(Data items)
(* ===== verification/Capi.v ===== *)
(** * Capi: the C interface

    [client/capi/src/lib.rs] and the [init] function of
    [tansiv-client/src/lib.rs].  A pointer argument is an [option]: [None] is
    [NULL], [Some] what it points to; a function returns its code and what it
    leaves behind the pointers.  The command-line parser is an argument. *)
From S2P Require Import Prelude Std BufferPool BytesBuffer Wire FbBuffer Connector.
From S2P Require Import ConnectorSpec OutputMsgSet WaitfreeArrayQueue Chrono Error LibcTimer.
From S2P Require Import Timer Config Context ContextSpec DeadlineSpec ContextInit.
From stdpp Require Import base option list numbers strings.
From Stdlib Require Import ZArith Lia Strings.Byte.

(** ** [init] *)
Section init.
Context {T : Type} {Q : Type → Type} `{FB : FlatBuffers, CH : Chrono}
  `{TM : !Timer T, AQ : !ArrayQueue Q}.

(** [parsed] is the outcome of [Config::from_iter_safe]. *)
Definition tansiv_init (parsed : result Config string)
    (connect : bytes → result UnixStream io_error) (timer : Config → result T io_error)
    (register : result unit io_error) : outcome (result (Context T Q) Error) :=
  match map_err (Custom Other) parsed with
  | Err e => Ret (Err (from e))
  | Ok config =>
      Context_new (cfg_address config) (num_buffers config) (connect (actor_socket config))
        (timer config) register
  end.
End init.

(** ** Arguments *)

(** ["--"] *)
Definition dashes : bytes := [x2d; x2d].

(** [n] calls of [next] on the iterator over the arguments from index [i] on:
    what they yield, and the value of [next_arg] afterwards. *)
Fixpoint pull_args (n : nat) (i : Z) (args : list bytes) (next_arg : option Z) :
    list bytes * option Z :=
  match n, args with
  | O, _ | _, [] => ([], next_arg)
  | S n', str_arg :: rest =>
      let next_arg :=
        if bool_decide (next_arg = None) && bool_decide (str_arg = dashes) then Some (i + 1)%Z
        else next_arg in
      match next_arg with
      | None => let '(l, nx) := pull_args n' (i + 1) rest next_arg in (str_arg :: l, nx)
      | Some _ => pull_args n (i + 1) rest next_arg
      end
  end.

(** What the iterator can yield in all. *)
Definition all_args (args : list bytes) : list bytes := (pull_args (S (length args)) 0 args None).1.

(** [parse] returns its result and how often it called [next]. *)
Definition parse_os_args {A E} (args : list bytes) (parse : list bytes → result A E * nat) :
    result (A * Z) E :=
  let '(r, pulls) := parse (all_args args) in
  let next_arg := (pull_args pulls 0 args None).2 in
  match r with
  | Ok r => Ok (r, default (Z.of_nat (length args)) next_arg)
  | Err e => Err e
  end.

(** [duration_to_timespec] of this crate *)
Definition capi_duration_to_timespec (duration : Duration) : timespec :=
  mk_timespec (as_i64 (as_secs duration)) (as_i64 (subsec_nanos duration)).

Section vsg.
Context {T : Type} {Q : Type → Type} `{FB : FlatBuffers, CH : Chrono, LC : Libc}
  `{TM : !Timer T, AQ : !ArrayQueue Q}.
Abbreviation VCtx := (Context T Q).

(** [init] stands for [tansiv_client::init] with the callbacks of the caller;
    the result is the new context, [NULL] on failure, and [*next_arg_p]. *)
Definition vsg_init (args : list bytes) (next_arg_p : option Z)
    (init : list bytes → result VCtx Error * nat) : option VCtx * option Z :=
  match parse_os_args args init with
  | Ok (context, next_arg) =>
      (Some context, match next_arg_p with Some _ => Some next_arg | None => None end)
  | Err _ => (None, next_arg_p)
  end.

(** The code of an error of [start]. *)
Definition start_code (e : Error) : Z :=
  match e with
  | AlreadyStarted => EALREADY
  | NoMemoryAvailable => ENOMEM
  | ProtocolViolation => EPROTO
  | SizeTooBig => EMSGSIZE
  | _ => EIO
  end.

(** In the functions below [context] says that the pointer is not [NULL]. *)
Definition vsg_start (context : bool) (offset : option timespec) :
    M VCtx (Z * option timespec) :=
  if context then
    r ← Context_start;
    match r with
    | Ok o =>
        let num_seconds := cd_num_seconds o in
        secs ← lift (cd_seconds num_seconds);
        d ← lift (cd_sub o secs);
        num_subsec_nanos ← lift (unwrap (cd_num_nanoseconds d));
        mret (0%Z, match offset with
                   | Some _ => Some (mk_timespec (as_i64 num_seconds) (as_i64 num_subsec_nanos))
                   | None => None
                   end)
    | Err e => mret (start_code e, offset)
    end
  else mret (EINVAL, offset).

Definition vsg_stop (fuel : nat) (context : bool) : M VCtx Z :=
  if context then _ ← Context_stop fuel; mret 0%Z else mret EINVAL.

Definition vsg_gettimeofday (context : bool) (tv : option timeval) :
    M VCtx (Z * option timeval) :=
  if context then
    match tv with
    | Some _ => t ← gettimeofday; mret (0%Z, Some t)
    | None => mret (0%Z, None)
    end
  else mret (EINVAL, tv).

Definition send_code (r : result unit Error) : Z :=
  match r with
  | Ok _ => 0
  | Err NoMemoryAvailable => ENOMEM
  | Err SizeTooBig => EMSGSIZE
  | Err _ => EIO
  end.

(** [msg] is the memory the pointer refers to. *)
Definition vsg_send (context : bool) (dst msglen : Z) (msg : option bytes) : M VCtx Z :=
  if context then
    if (msglen =? 0)%Z then r ← Context_send dst []; mret (send_code r)
    else
      match msg with
      | None => mret EINVAL
      | Some m => r ← Context_send dst (take (Z.to_nat msglen) m); mret (send_code r)
      end
  else mret EINVAL.

(** What [vsg_recv] leaves behind its pointers. *)
Record recv_out := mk_recv_out {
  ro_src : option Z;
  ro_dst : option Z;
  ro_msglen : option Z;
  ro_msg : option bytes;
}.

Definition overwrite {A} (p : option A) (v : A) : option A :=
  match p with Some _ => Some v | None => None end.

Definition vsg_recv (context : bool) (psrc pdst msglen : option Z) (msg : option bytes) :
    M VCtx (Z * recv_out) :=
  if context then
    let len := default 0%Z msglen in
    if negb (len =? 0)%Z && bool_decide (msg = None) then
      mret (EINVAL, mk_recv_out psrc pdst msglen msg)
    else
      let mem := default [] msg in
      let n := Z.to_nat len in
      '(r, payload) ← Context_recv (take n mem);
      let msg := match msg with Some _ => Some (payload ++ drop n mem) | None => None end in
      match r with
      | Ok (src, dst, p) =>
          mret (0%Z, mk_recv_out (overwrite psrc src) (overwrite pdst dst)
                       (overwrite msglen (as_u32 (Z.of_nat (length p)))) msg)
      | Err NoMessageAvailable => mret (EAGAIN, mk_recv_out psrc pdst msglen msg)
      | Err SizeTooBig => mret (EMSGSIZE, mk_recv_out psrc pdst msglen msg)
      | Err _ => mret (EIO, mk_recv_out psrc pdst msglen msg)
      end
  else mret (EINVAL, mk_recv_out psrc pdst msglen msg).

Definition vsg_poll (context : bool) : M VCtx Z :=
  if context then
    o ← Context_poll;
    mret match o with Some _ => 0%Z | None => EAGAIN end
  else mret EINVAL.
End vsg.

(** The error codes are distinct and none is 0. *)
Class LibcLaws `{Libc} :=
  errno_distinct : NoDup [0%Z; EINVAL; EALREADY; ENOMEM; EPROTO; EMSGSIZE; EIO; EAGAIN].

Lemma errno_ne `{LibcLaws} i j a b :
  [0%Z; EINVAL; EALREADY; ENOMEM; EPROTO; EMSGSIZE; EIO; EAGAIN] !! i = Some a →
  [0%Z; EINVAL; EALREADY; ENOMEM; EPROTO; EMSGSIZE; EIO; EAGAIN] !! j = Some b →
  i ≠ j → a ≠ b.
Proof. intros Ha Hb Hne ->. apply Hne. by eapply (NoDup_lookup _ i j b errno_distinct). Qed.
(* ===== verification/TestScripts.v ===== *)
(** * TestScripts: the phases of the tests

    For each script of the test helpers, the states a client goes through from
    its start on: what a signal does in them, and what the calls of the
    application return. *)
From S2P Require Import Prelude Std BufferPool BytesBuffer Wire FbBuffer Connector.
From S2P Require Import ConnectorSpec ConnectorPeer OutputMsgSet WaitfreeArrayQueue Chrono.
From S2P Require Import Error LibcTimer Timer TimerProcess TimerProcessSpec TimerProcessLive.
From S2P Require Import Context ContextSpec DeadlineSpec ContextInit HandleDeadline TestActor.
From S2P Require Import ActorSpec TestHelpers ScriptSpec Cosim CosimSpec CosimRun CosimDelayed.
From S2P Require Import Handlers Lifetime Config Capi TestRun TestRunSpec.
From stdpp Require Import base option list numbers strings.
From Stdlib Require Import ZArith Lia.

Section scripts.
Context {OS : Type} {Q : Type → Type} {N : Type} `{FL : FlatBuffersLaws, PV : PosixLive OS}
  `{AQ : ArrayQueueLaws Q, CBL : CallbacksLaws N, PR : Profile}.

Abbreviation PTimer := (ProcessTimer (S := OS)).
Abbreviation World := (world PTimer Q).
Abbreviation SLICE := RECV_ONE_MSG_ACTOR_SLICE.
Implicit Types (w : World) (n : N) (l : list nat).

(** The data of the application, which was [n0] at the start. *)
Context (n0 : N).
Definition synced w n : Prop := app_callbacks (callbacks (w_ctx w)) n0 = Ret (tt, n).

Lemma synced_after w w' n cbs :
  synced w n → callbacks (w_ctx w') = callbacks (w_ctx w) ++ cbs →
  ∃ n', app_callbacks cbs n = Ret (tt, n') ∧ synced w' n'.
Proof.
  intros Hn Hcb. destruct (app_callbacks_total cbs n) as (n'&Hn'). exists n'. split; [done|].
  unfold synced. rewrite Hcb, app_callbacks_app. by erewrite bind_run by exact Hn.
Qed.

(** ** [recv_one_msg_actor] *)
(** The client has sent nothing and has met [S j] deadlines. *)
Definition idle (j : nat) w n : Prop :=
  recv_one_after j [] [] w ∧ ready w ∧ halted w = false ∧ 0 < out_cap (w_ctx w) ∧ synced w n.

(** It has sent something. *)
Definition loaded (j : nat) w n : Prop :=
  ∃ out up, recv_one_after j out up w ∧ out ≠ [] ∧ ready w ∧ halted w = false ∧ synced w n.

(** The number of signals the tests can take. *)
Definition MAX_SIGNALS : Z := 2 ^ 32 - 4.

Lemma slice_in_limit j : (Z.of_nat j ≤ MAX_SIGNALS)%Z →
  ((Z.of_nat (S (S (S j))) * SLICE ≤ tc_limit)%Z).
Proof.
  simpl. unfold MAX_SIGNALS, RECV_ONE_MSG_ACTOR_SLICE, from_micros, CDuration_MAX, i64_max. lia.
Qed.

Lemma recv_one_signal j out up w n l :
  recv_one_after j out up w → ready w → halted w = false → synced w n →
  (Z.of_nat j ≤ MAX_SIGNALS)%Z →
  ∃ w' n', returns (λ fuel, signal fuel (mk_sim w n l)) (tt, mk_sim w' n' l) ∧
    out_cap (w_ctx w') = out_cap (w_ctx w) ∧ synced w' n' ∧
    ((out = [] ∧ recv_one_after (S j) [] up w' ∧ ready w' ∧ halted w' = false) ∨
     ((out ≠ [] ∨ up ≠ []) ∧ halted w' = true ∧ n' = n)).
Proof.
  intros Hi Hr Hh Hn Hj. destruct (Hi) as (Hc&_).
  assert (recv_one_inv w) as Hinv by (by exists j, out, up).
  destruct (signal_runs tc_limit w n l out up [] blank Hc (recv_one_inv_answers w Hinv) Hr
    ltac:(done) Hh) as (o&w1&[k Hk]&Hsig&Hoc&Ho).
  destruct (recv_one_after_deadline k j out up w o w1 Hi (Hk k ltac:(lia))) as (Hcase&_).
  destruct o as [d|].
  - destruct Hcase as (->&->&Hcb&Hnext). destruct (synced_after w w1 n _ Hn Hcb) as (n'&Hcbs&Hn').
    exists w1, n'. split; [by eapply Hsig|]. split_and!; [done|done|]. left. destruct Ho as [??].
    split_and!; try done; try apply Hnext; pose proof (slice_in_limit j Hj) as Hlim; simpl in *;
      lia.
  - destruct Hcase as (Hne&Hcb). exists (halt w1), n.
    split; [apply (Hsig [] n); [by rewrite app_nil_r|apply app_callbacks_nil]|].
    split_and!.
    + rewrite <- Hoc. unfold halt. by destruct (timer_context (w_ctx w1)).
    + unfold synced. by rewrite halt_callbacks, Hcb.
    + right. split_and!; [done|apply halted_halt|done].
Qed.
(* ===== verification/ContextTests.v ===== *)
(** * ContextTests: the tests of the context

    [tansiv-client/src/lib.rs], module [test].  A test is a computation that
    panics when an assertion fails; [fuel] bounds its loops and those of the
    actor, [sched] are the signals before its calls. *)
From S2P Require Import Prelude Std BufferPool BytesBuffer Wire FbBuffer Connector.
From S2P Require Import ConnectorPeer OutputMsgSet WaitfreeArrayQueue Chrono Error LibcTimer.
From S2P Require Import Timer TimerProcess TimerProcessSpec Context TestActor TestHelpers.
From S2P Require Import Cosim CosimSpec Config Capi Lifetime TestRun.
From stdpp Require Import base option list numbers strings.
From Stdlib Require Import ZArith Lia Strings.Byte.

(** The arguments of the tests. *)
Definition valid_args : list bytes :=
  bytes_of <$> ["-atiti"; "-n"; "10.0.0.1"; "-t1970-01-01T00:00:00"].
Definition valid_args_h1 : list bytes :=
  bytes_of <$> ["-atiti"; "-n"; "10.0.0.1"; "-t1970-01-01T01:00:00"].
Definition invalid_args : list bytes :=
  bytes_of <$> ["-btiti"; "-n"; "10.0.0.1"; "-t1970-01-01T00:00:00"].

(** The notifiers as the callbacks leave them; a test that passes a dummy
    callback does not look at its notifier. *)
Abbreviation Notifiers := (RecvNotifier * DeadlineNotifier)%type.
Definition notifiers : Notifiers := (RecvNotifier_new, DeadlineNotifier_new).

Section tests.
Context {OS : Type} {Q : Type → Type} `{FB : FlatBuffers, CH : Chrono, LC : Libc}
  `{PX : !Posix OS, LK : !LocalClock OS, AQ : !ArrayQueue Q, PR : Profile}.
Context (from_iter_safe : list bytes → result Config string) (not_found : io_error).
Context (fuel : nat) (child : Z) (os : OS) (sched : list nat).

Abbreviation Sim := (sim OS Q Notifiers).
Abbreviation PCtx := (Context (ProcessTimer (S := OS)) Q).

Definition run (args : list bytes) : script → M Sim unit → outcome unit :=
  run_test from_iter_safe not_found fuel child args os sched notifiers.

(** [expect] and [expect_err] *)
Definition expect {St A E} (r : result A E) : M St A := lift (unwrap_ok r).
Definition expect_err {St A E} (r : result A E) : M St E :=
  match r with Ok _ => panic UnwrapOnErr | Err e => mret e end.

Definition app_start : M Sim CDuration := r ← app_call fuel Context_start; expect r.
Definition app_send (msg : bytes) : M Sim unit :=
  r ← app_call fuel (Context_send remote_vsg_address msg); expect r.

Definition deadline_notifier : M Sim DeadlineNotifier :=
  _ ← next_signals fuel; gets (λ s, (s_app s).2).

Definition init_valid : outcome unit := run valid_args dummy_actor (mret tt).

Definition init_invalid : outcome unit :=
  desc ← TestActorDesc_new "titi" (Ok tt) (Ok tt) (Ok child);
  '(s, _) ← connect fuel dummy_actor;
  r ← test_init (Q := Q) from_iter_safe not_found invalid_args os s;
  '(_, _) ← expect_err r tt;
  _ ← TestActorDesc_drop (Ok tt) desc;
  Ret tt.

Definition start_stop : outcome unit :=
  run valid_args start_actor (
    d ← deadline_notifier;
    _ ← assert (INITIAL_DEADLINE =? dn_deadline d)%Z;
    _ ← assert (0 =? dn_num_called d)%Z;
    offset ← app_start;
    _ ← assert (cd_eqb cd_zero offset);
    app_stop fuel).

Definition start_already : outcome unit :=
  run valid_args start_actor (
    _ ← app_start;
    r ← app_call fuel Context_start;
    e ← expect_err r;
    _ ← match e with AlreadyStarted => mret tt | _ => panic AssertionFailed end;
    d ← deadline_notifier;
    _ ← assert (1 =? dn_num_called d)%Z;
    app_stop fuel).

Definition FOO_MSG : bytes := bytes_of "Foo msg".

Definition send : outcome unit :=
  run valid_args recv_one_msg_actor (
    _ ← app_start;
    _ ← app_send FOO_MSG;
    _ ← app_stop fuel;
    d ← deadline_notifier;
    let num_called := dn_num_called d in
    _ ← assert (0 <? num_called)%Z;
    expected ← lift (Duration_mul RECV_ONE_MSG_ACTOR_SLICE (as_u32 num_called));
    assert (expected =? dn_deadline d)%Z).

Definition send_too_big : outcome unit :=
  run valid_args recv_one_msg_actor (
    _ ← app_start;
    r ← app_call fuel (Context_send remote_vsg_address (replicate (MAX_PACKET_SIZE + 1) x00));
    e ← expect_err r;
    _ ← match e with SizeTooBig => mret tt | _ => panic AssertionFailed end;
    _ ← app_send FOO_MSG;
    app_stop fuel).

(** A packet of the actor, received into a buffer of its size. *)
Definition recv_expected (expected : bytes) : M Sim unit :=
  '(r, _) ← app_call fuel (Context_recv (replicate (length expected) x00));
  '(src, dst, buffer) ← expect r;
  local ← lift local_vsg_address;
  _ ← assert (src =? local)%Z;
  _ ← assert (dst =? remote_vsg_address)%Z;
  assert (bool_decide (buffer = expected)).

Definition recv : outcome unit :=
  run valid_args (send_one_msg_actor FOO_MSG) (
    _ ← app_start;
    _ ← recv_notifier_wait fuel;
    _ ← recv_expected FOO_MSG;
    d ← deadline_notifier;
    _ ← assert (1 =? dn_num_called d)%Z;
    _ ← assert (SEND_ONE_MSG_ACTOR_DELAY =? dn_deadline d)%Z;
    app_stop fuel).

(** The assertion of [recv_one_delay] on the time of the packet; being late is
    only logged. *)
Definition check_delay (delay_micros : Z) (tv : timeval) : outcome unit :=
  secs ← mul_u64 (as_u64 (tv_sec tv)) 1000000;
  total_usec ← add_u64 secs (as_u64 (tv_usec tv));
  _ ← require (delay_micros <=? total_usec)%Z;
  _ ← mul_u64 10 delay_micros;
  Ret tt.

Definition recv_one_delay (slice_micros delay_micros : Z) : outcome unit :=
  run valid_args (send_one_delayed_msg_actor FOO_MSG slice_micros delay_micros) (
    _ ← app_start;
    _ ← recv_notifier_wait fuel;
    '(r, _) ← app_call fuel (Context_recv (replicate (length FOO_MSG) x00));
    '(src, dst, buffer) ← expect r;
    tv ← app_call fuel gettimeofday;
    local ← lift local_vsg_address;
    _ ← assert (src =? local)%Z;
    _ ← assert (dst =? remote_vsg_address)%Z;
    _ ← assert (bool_decide (buffer = FOO_MSG));
    _ ← lift (check_delay delay_micros tv);
    d ← deadline_notifier;
    _ ← assert (delay_micros / slice_micros =? dn_num_called d)%Z;
    _ ← assert (from_micros delay_micros =? dn_deadline d)%Z;
    app_stop fuel).

Definition recv_too_big : outcome unit :=
  let orig_buffer := bytes_of "fOO~MS" in
  run valid_args (send_one_msg_actor FOO_MSG) (
    _ ← app_start;
    _ ← recv_notifier_wait fuel;
    '(r, buffer) ← app_call fuel (Context_recv orig_buffer);
    e ← expect_err r;
    _ ← match e with SizeTooBig => mret tt | _ => panic AssertionFailed end;
    _ ← assert (bool_decide (buffer = orig_buffer));
    app_stop fuel).

Definition poll : outcome unit :=
  run valid_args (send_one_msg_actor FOO_MSG) (
    _ ← app_start;
    _ ← app_wait fuel (o ← in_world (on_ctx Context_poll); mret (bool_decide (o = Some tt)));
    _ ← recv_expected FOO_MSG;
    app_stop fuel).

(** The assertions of the tests of [gettimeofday]: between [lo] and [hi]
    seconds. *)
Definition check_time (lo hi : Z) (tv : timeval) : outcome unit :=
  _ ← require ((lo <=? tv_sec tv)%Z && (tv_sec tv <? hi)%Z);
  require ((0 <=? tv_usec tv)%Z && (tv_usec tv <? 999999)%Z).

Definition test_gettimeofday : outcome unit :=
  run valid_args recv_one_msg_actor (
    _ ← app_start;
    tv ← app_call fuel gettimeofday;
    _ ← lift (check_time 0 10 tv);
    _ ← app_send (bytes_of "This is the end");
    app_stop fuel).

Definition gettimeofday_h1 : outcome unit :=
  run valid_args_h1 recv_one_msg_actor (
    offset ← app_start;
    expected ← lift (cd_hours 1);
    _ ← assert (cd_eqb expected offset);
    tv ← app_call fuel gettimeofday;
    _ ← lift (check_time 3600 3610 tv);
    _ ← app_send (bytes_of "This is the end");
    app_stop fuel).

(** [Connector::recv] until it fails. *)
Fixpoint message_loop_turns (n : nat) : M Sim unit :=
  match n with
  | O => out_of_fuel
  | S n =>
      msg ← in_world (live_recv fuel);
      match msg with
      | Ok msg => _ ← in_world (on_ctx (handle_actor_msg msg)); message_loop_turns n
      | Err e =>
          if bool_decide (io_kind e = Some Interrupted) then message_loop_turns n else mret tt
      end
  end.

Definition message_loop : outcome unit :=
  run valid_args_h1 dummy_actor (message_loop_turns fuel).
End tests.

(** [recv_delayed]: [recv_one_delay] for the delays of 1 to 100 slices; the
    [i]th run has its own signals and clocks. *)
Definition recv_delayed {OS Q} `{FlatBuffers, Chrono, Libc, !Posix OS, !LocalClock OS,
    !ArrayQueue Q, Profile} (from_iter_safe : list bytes → result Config string)
    (not_found : io_error) (fuel : nat) (child : Z) (os : Z → OS) (sched : Z → list nat) :
    outcome unit :=
  foldr (λ delay_slices rest,
      _ ← recv_one_delay (Q := Q) from_iter_safe not_found fuel child (os delay_slices)
            (sched delay_slices) 100 (delay_slices * 100);
      rest) (Ret tt) (seqZ 1 100).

:: Action item ::
Each line of the data that has the string "unfold" should be returned.

:: Result ::
  unfold synced. rewrite Hcb, app_callbacks_app. by erewrite bind_run by exact Hn.
  simpl. unfold MAX_SIGNALS, RECV_ONE_MSG_ACTOR_SLICE, from_micros, CDuration_MAX, i64_max. lia.
    + rewrite <- Hoc. unfold halt. by destruct (timer_context (w_ctx w1)).
    + unfold synced. by rewrite halt_callbacks, Hcb.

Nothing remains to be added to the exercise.